Landscape with the Fall of Icarus - Pieter Bruegel |
My isolation because of Covid and shared with the loss of my Rosemary on December 9 2020 has led me to lots of reflection. A lot of it is melancholic and does nothing to raise my spirits.
And then there is poetry. Years before Rosemary became sick, I was reading Emily Dickinson, Jorge Luís Borges, Alfonsina Storni, Julio Cortázar, W.H. Auden, Ogden Nash , Homero Arijdis and lots by the doctor William Carlos Williams.
Of late there has been a lot of settling at night with BC’s Susan Musgrave and GerryGilbert.
Poetry lifts my spirits. My mother would have quoted from the Roman Catholic Latin Mass, “Sursum Corda” which translates to lift your heart (s).

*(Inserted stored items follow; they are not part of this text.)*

(* ===== verification/RtcLib.v ===== *)
(** drivers/rtc/rtc-lib.c and mktime of kernel/time.c: seconds since 1970 as a
    Gregorian date, and back. *)
From stdpp Require Import base list gmap numbers option.
From Stdlib Require Import ZArith Lia.
From S2P Require Import Prelude.

Local Open Scope Z_scope.

(** ** The code *)

Record rtc_time := {
  tm_sec : Z;
  tm_min : Z;
  tm_hour : Z;
  tm_mday : Z;
  tm_mon : Z;
  tm_year : Z;
  tm_wday : Z;
  tm_yday : Z;
  tm_isdst : Z
}.

Definition rtc_days_in_month : list Z := [31; 28; 31; 30; 31; 30; 31; 31; 30; 31; 30; 31].

Definition LEAPS_THRU_END_OF (y : Z) : Z := Z.quot y 4 - Z.quot y 100 + Z.quot y 400.

Definition LEAP_YEAR (year : Z) : bool :=
  (Z.rem year 4 =? 0) && negb (Z.rem year 100 =? 0) || (Z.rem year 400 =? 0).

(** [None] is a read behind the table. *)
Definition rtc_month_days (month year : Z) : option Z :=
  d ← array_get rtc_days_in_month month;
  Some (d + Z.b2z (LEAP_YEAR year && (month =? 1))).

(** One turn of the loop over the months. *)
Definition month_body (year : Z) (st : Z * Z) : (Z * Z) + option (Z * Z) :=
  let '(month, days) := st in
  if month <? 11 then
    match rtc_month_days month year with
    | None => inr None
    | Some md => let newdays := days - md in
                 if newdays <? 0 then inr (Some (month, days)) else inl (month + 1, newdays)
    end
  else inr (Some (month, days)).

Reading poetry is a distraction that never is allied to any sense of guilt. I close the poetry books when my two cats indicate to me that it is time to turn off the light.
I might argue with them in Spanish and tell them that one of the most famous works of Argentine literature, El Martín Fierro is a long prose poem and one could add that so is Miguel de Cervantes Saavedra’s El ingenioso hidalgo Don Don Quijote de la Mancha. I finally give up and turn off the lights.
In recent weeks I read that not only had William Carlos Williams written a poem (and book) related to Pieter Bruehgel the Elder’s painting (somewhat contested as to its real origin) Landscape with the Fall of Icarus but two other poets, W.H. Auden and Michael Hamburger
What is amazing to me is that the painting seems to be a cheerful early spring landscape and only its title and a pair of legs on the bottom right have anything to do with Icarus. It is a pleasant work of art about a tragic event.
William Carlos Williams
According to Brueghel
when Icarus fell
it was spring
a farmer was ploughing
his field
the whole pageantry
of the year was
awake tingling
near
the edge of the sea
concerned
with itself
sweating in the sun
that melted
the wings' wax
unsignificantly
off the coast
there was
a splash quite unnoticed
this was
Icarus drowning
W.H.Auden
Musee des Beaux Arts
About suffering
they were never wrong,
The old Masters: how well they understood
Its human position: how it takes place
While someone else is eating or opening a window or just walking dully along;
How, when the aged are reverently, passionately waiting
For the miraculous birth, there always must be
Children who did not specially want it to happen, skating
On a pond at the edge of the wood:
They never forgot
That even the dreadful martyrdom must run its course
Anyhow in a corner, some untidy spot
Where the dogs go on with their doggy life and the torturer's horse
Scratches its innocent behind on a tree.
In Breughel's
Icarus, for instance: how everything turns away
Quite leisurely from the disaster; the ploughman may
Have heard the splash, the forsaken cry,
But for him it was not an important failure; the sun shone
As it had to on the white legs disappearing into the green
Water, and the expensive delicate ship that must have seen
Something amazing, a boy falling out of the sky,
Had somewhere to get to and sailed calmly on.
Michael Hamburger
Lines on Brueghel’s “Icarus”
The ploughman ploughs, the fisherman dreams of fish;
Aloft, the sailor, through a world of ropes
Guides tangled meditations, feverish
With memories of girls forsaken, hopes
Of brief reunions, new discoveries,
Past rum consumed, rum promised, rum potential.
Sheep crop the grass, lift up their heads and gaze
Into a sheepish present: the essential,
Illimitable juiciness of things,
Greens, yellows, browns are what they see.
Churlish and slow, the shepherd, hearing wings —
Perhaps an eagle’s–gapes uncertainly;
Too late. The worst has happened: lost to man,
The angel, Icarus, for ever failed,
Fallen with melted wings when, near the sun
He scorned the ordering planet, which prevailed
And, jeering, now slinks off, to rise once more.
But he–his damaged purpose drags him down —
Too far from his half-brothers on the shore,
Hardly conceivable, is left to drown.